Task requirements: Below are some records. Return exactly the lines from the one containing "(** The common" through the one containing "(** The four", both included, and only those.

Data provided:
==================================================
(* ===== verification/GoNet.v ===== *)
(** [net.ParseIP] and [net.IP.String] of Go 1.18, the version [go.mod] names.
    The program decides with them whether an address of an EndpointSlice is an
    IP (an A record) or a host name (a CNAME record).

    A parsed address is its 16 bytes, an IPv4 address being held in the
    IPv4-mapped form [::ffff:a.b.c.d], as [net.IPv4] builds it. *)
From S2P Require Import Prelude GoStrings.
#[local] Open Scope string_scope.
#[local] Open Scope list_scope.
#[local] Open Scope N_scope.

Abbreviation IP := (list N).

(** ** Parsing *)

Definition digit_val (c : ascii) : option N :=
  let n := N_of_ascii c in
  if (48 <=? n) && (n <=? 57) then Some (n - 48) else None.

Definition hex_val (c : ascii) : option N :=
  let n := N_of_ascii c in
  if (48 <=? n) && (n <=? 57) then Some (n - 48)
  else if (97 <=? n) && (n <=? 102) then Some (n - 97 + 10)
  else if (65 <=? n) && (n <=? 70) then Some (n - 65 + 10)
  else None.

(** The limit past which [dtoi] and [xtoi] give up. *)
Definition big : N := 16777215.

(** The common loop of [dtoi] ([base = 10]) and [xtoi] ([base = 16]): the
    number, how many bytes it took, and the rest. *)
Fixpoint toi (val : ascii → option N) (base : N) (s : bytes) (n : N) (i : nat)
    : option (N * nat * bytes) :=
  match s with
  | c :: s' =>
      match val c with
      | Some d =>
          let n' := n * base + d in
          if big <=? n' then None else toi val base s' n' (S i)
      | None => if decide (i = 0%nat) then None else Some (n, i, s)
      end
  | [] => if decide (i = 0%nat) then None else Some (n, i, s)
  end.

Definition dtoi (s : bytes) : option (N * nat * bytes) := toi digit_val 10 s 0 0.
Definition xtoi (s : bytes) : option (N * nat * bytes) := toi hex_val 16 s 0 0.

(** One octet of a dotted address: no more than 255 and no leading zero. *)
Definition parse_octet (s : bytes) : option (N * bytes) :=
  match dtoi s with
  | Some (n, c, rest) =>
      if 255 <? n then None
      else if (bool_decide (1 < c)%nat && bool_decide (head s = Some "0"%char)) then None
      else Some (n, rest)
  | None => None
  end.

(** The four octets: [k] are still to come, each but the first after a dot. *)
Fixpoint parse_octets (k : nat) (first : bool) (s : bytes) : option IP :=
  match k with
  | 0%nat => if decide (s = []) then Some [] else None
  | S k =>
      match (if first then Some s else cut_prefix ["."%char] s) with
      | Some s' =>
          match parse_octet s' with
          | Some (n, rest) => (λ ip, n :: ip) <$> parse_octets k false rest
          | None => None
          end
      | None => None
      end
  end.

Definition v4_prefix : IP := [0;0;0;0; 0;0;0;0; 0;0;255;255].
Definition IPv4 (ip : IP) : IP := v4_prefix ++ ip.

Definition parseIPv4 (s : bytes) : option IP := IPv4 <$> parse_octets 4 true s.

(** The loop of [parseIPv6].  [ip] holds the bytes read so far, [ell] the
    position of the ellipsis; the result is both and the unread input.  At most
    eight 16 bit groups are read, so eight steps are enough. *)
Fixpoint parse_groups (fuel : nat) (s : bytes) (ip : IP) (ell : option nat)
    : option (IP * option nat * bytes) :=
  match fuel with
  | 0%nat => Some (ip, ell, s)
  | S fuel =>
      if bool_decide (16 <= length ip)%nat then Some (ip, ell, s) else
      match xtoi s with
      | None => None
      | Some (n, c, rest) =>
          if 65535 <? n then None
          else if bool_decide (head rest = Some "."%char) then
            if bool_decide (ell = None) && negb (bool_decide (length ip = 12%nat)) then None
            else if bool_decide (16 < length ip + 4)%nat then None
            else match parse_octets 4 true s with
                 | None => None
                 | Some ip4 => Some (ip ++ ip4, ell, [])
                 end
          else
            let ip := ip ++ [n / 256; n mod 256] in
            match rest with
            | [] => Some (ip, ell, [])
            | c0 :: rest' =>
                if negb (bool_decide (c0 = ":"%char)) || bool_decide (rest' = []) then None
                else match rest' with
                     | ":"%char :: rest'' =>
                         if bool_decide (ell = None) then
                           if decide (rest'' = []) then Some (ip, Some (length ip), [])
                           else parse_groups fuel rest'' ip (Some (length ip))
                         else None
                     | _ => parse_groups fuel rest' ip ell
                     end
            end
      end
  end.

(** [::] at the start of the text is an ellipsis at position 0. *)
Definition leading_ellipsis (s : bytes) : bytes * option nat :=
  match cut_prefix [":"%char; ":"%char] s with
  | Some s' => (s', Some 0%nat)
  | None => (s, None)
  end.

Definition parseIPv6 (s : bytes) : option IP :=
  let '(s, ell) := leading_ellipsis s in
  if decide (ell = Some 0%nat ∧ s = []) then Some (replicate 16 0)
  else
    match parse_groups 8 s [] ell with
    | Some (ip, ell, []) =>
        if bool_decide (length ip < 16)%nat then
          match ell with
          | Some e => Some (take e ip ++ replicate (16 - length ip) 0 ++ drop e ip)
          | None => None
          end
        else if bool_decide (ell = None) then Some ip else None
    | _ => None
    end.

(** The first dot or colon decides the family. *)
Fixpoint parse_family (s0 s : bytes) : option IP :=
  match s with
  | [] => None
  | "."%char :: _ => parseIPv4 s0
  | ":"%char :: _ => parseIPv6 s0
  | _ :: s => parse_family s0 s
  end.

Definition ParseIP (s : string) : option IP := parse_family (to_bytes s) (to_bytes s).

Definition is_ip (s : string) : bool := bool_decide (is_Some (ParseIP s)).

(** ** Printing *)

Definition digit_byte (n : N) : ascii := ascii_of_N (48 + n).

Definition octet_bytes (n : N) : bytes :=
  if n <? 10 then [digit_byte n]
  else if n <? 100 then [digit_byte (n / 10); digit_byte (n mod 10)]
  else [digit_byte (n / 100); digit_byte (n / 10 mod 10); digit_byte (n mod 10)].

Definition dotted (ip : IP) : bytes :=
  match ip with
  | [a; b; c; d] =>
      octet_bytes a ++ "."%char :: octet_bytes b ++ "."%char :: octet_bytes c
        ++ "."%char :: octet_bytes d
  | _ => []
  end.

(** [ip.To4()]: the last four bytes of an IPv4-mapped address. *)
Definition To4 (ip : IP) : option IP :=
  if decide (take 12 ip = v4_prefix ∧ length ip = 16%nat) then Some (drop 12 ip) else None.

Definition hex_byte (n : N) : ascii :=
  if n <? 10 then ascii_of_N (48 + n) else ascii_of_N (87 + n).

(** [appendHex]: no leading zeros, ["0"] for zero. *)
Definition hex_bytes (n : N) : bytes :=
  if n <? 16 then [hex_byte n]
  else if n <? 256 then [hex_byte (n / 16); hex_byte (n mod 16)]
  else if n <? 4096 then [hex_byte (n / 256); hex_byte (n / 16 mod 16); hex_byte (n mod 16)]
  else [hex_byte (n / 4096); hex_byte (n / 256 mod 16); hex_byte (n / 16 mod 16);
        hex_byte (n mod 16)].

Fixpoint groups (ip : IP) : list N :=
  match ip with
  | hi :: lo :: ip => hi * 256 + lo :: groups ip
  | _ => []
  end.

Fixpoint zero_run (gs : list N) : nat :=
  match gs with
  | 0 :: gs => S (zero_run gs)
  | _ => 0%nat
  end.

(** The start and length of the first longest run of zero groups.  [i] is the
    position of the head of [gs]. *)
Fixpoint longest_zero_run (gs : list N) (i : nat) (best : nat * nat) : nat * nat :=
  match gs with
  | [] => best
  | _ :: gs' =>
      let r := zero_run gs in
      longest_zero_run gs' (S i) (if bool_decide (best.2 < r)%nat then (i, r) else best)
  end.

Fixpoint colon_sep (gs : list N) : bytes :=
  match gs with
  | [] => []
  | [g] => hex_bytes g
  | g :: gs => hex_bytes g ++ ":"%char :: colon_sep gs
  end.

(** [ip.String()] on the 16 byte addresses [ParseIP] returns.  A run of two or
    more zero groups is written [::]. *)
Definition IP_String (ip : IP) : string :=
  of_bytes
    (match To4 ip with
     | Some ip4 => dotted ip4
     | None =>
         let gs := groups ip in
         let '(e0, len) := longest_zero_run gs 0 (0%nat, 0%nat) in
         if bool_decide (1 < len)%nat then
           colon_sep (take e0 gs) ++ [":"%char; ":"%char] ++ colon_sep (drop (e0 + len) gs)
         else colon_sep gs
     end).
==================================================
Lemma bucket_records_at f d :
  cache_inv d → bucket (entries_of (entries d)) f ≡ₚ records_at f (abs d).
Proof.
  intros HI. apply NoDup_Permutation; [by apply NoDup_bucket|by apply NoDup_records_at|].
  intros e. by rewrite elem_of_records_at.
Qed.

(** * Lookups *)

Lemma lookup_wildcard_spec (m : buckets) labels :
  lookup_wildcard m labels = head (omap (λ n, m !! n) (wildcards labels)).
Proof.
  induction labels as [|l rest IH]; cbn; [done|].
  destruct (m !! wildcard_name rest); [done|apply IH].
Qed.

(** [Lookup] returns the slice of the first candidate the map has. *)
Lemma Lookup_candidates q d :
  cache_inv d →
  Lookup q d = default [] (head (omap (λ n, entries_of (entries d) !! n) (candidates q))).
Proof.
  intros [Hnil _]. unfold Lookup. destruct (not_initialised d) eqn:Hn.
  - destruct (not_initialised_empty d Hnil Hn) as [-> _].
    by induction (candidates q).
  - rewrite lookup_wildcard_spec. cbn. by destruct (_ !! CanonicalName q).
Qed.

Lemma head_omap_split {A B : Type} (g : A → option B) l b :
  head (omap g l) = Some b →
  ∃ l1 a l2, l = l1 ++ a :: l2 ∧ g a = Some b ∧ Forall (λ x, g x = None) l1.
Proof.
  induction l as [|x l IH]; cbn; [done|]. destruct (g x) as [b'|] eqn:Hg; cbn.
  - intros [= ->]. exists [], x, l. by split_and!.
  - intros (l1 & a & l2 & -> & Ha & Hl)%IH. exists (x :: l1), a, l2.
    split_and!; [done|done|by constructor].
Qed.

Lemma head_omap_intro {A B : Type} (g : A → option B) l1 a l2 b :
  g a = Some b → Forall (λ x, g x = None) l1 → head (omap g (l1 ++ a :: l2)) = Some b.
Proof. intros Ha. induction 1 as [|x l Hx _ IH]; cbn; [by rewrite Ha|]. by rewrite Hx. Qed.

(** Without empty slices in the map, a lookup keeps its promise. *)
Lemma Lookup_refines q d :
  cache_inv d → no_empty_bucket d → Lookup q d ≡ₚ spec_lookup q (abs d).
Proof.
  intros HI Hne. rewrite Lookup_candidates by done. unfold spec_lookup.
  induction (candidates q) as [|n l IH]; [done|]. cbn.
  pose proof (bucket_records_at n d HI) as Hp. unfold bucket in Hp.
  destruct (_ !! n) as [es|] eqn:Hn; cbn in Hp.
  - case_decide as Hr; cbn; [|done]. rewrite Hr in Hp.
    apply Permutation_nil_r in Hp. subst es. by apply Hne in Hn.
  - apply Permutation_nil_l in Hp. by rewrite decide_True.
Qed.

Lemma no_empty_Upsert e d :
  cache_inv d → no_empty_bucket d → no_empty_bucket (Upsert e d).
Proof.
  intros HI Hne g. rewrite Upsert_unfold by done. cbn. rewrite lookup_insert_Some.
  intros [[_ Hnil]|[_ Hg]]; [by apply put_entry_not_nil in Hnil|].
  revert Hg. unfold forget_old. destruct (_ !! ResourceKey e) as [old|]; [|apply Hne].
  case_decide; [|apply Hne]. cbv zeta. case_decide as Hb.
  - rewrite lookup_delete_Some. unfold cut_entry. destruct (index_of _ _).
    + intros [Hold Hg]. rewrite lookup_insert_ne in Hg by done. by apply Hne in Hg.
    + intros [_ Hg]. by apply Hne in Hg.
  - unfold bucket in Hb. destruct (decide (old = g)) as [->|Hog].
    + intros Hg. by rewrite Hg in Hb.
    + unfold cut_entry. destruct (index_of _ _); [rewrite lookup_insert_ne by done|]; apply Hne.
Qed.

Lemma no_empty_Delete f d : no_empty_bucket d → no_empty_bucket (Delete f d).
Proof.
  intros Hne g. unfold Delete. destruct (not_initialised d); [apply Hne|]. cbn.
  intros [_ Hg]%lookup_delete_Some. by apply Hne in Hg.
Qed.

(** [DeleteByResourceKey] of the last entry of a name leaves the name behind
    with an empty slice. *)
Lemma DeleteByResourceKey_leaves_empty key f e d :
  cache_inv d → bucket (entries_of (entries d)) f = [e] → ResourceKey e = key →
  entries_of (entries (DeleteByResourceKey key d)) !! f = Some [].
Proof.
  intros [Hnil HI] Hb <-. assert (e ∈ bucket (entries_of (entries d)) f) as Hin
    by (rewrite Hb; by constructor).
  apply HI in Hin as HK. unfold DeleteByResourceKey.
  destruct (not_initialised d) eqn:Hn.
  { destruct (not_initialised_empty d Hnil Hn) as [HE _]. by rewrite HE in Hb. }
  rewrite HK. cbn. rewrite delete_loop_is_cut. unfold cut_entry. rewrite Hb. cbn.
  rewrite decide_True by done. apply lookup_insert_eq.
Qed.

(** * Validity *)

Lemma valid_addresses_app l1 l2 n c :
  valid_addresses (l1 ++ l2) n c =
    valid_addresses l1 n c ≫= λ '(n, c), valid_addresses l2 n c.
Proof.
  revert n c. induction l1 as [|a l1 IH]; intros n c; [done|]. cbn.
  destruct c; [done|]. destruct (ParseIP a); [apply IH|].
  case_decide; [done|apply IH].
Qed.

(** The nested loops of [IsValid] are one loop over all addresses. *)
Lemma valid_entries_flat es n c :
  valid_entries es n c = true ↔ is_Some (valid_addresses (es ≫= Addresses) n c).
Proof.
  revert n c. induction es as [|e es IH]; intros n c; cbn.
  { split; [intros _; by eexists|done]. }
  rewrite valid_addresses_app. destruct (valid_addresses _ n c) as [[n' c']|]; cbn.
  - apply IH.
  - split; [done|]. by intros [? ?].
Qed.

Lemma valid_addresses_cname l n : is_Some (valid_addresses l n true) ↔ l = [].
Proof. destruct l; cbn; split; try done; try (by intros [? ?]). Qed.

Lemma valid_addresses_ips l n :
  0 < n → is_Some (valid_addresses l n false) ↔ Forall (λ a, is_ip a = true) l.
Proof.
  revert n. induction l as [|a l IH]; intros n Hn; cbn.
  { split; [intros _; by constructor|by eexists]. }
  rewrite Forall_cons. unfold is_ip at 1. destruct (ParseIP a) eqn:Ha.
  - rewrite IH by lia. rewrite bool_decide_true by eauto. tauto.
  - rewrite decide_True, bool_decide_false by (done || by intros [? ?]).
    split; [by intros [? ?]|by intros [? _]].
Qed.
==================================================
The answer:
(** The common loop of [dtoi] ([base = 10]) and [xtoi] ([base = 16]): the
    number, how many bytes it took, and the rest. *)
Fixpoint toi (val : ascii → option N) (base : N) (s : bytes) (n : N) (i : nat)
    : option (N * nat * bytes) :=
  match s with
  | c :: s' =>
      match val c with
      | Some d =>
          let n' := n * base + d in
          if big <=? n' then None else toi val base s' n' (S i)
      | None => if decide (i = 0%nat) then None else Some (n, i, s)
      end
  | [] => if decide (i = 0%nat) then None else Some (n, i, s)
  end.

Definition dtoi (s : bytes) : option (N * nat * bytes) := toi digit_val 10 s 0 0.
Definition xtoi (s : bytes) : option (N * nat * bytes) := toi hex_val 16 s 0 0.

(** One octet of a dotted address: no more than 255 and no leading zero. *)
Definition parse_octet (s : bytes) : option (N * bytes) :=
  match dtoi s with
  | Some (n, c, rest) =>
      if 255 <? n then None
      else if (bool_decide (1 < c)%nat && bool_decide (head s = Some "0"%char)) then None
      else Some (n, rest)
  | None => None
  end.

(** The four octets: [k] are still to come, each but the first after a dot. *)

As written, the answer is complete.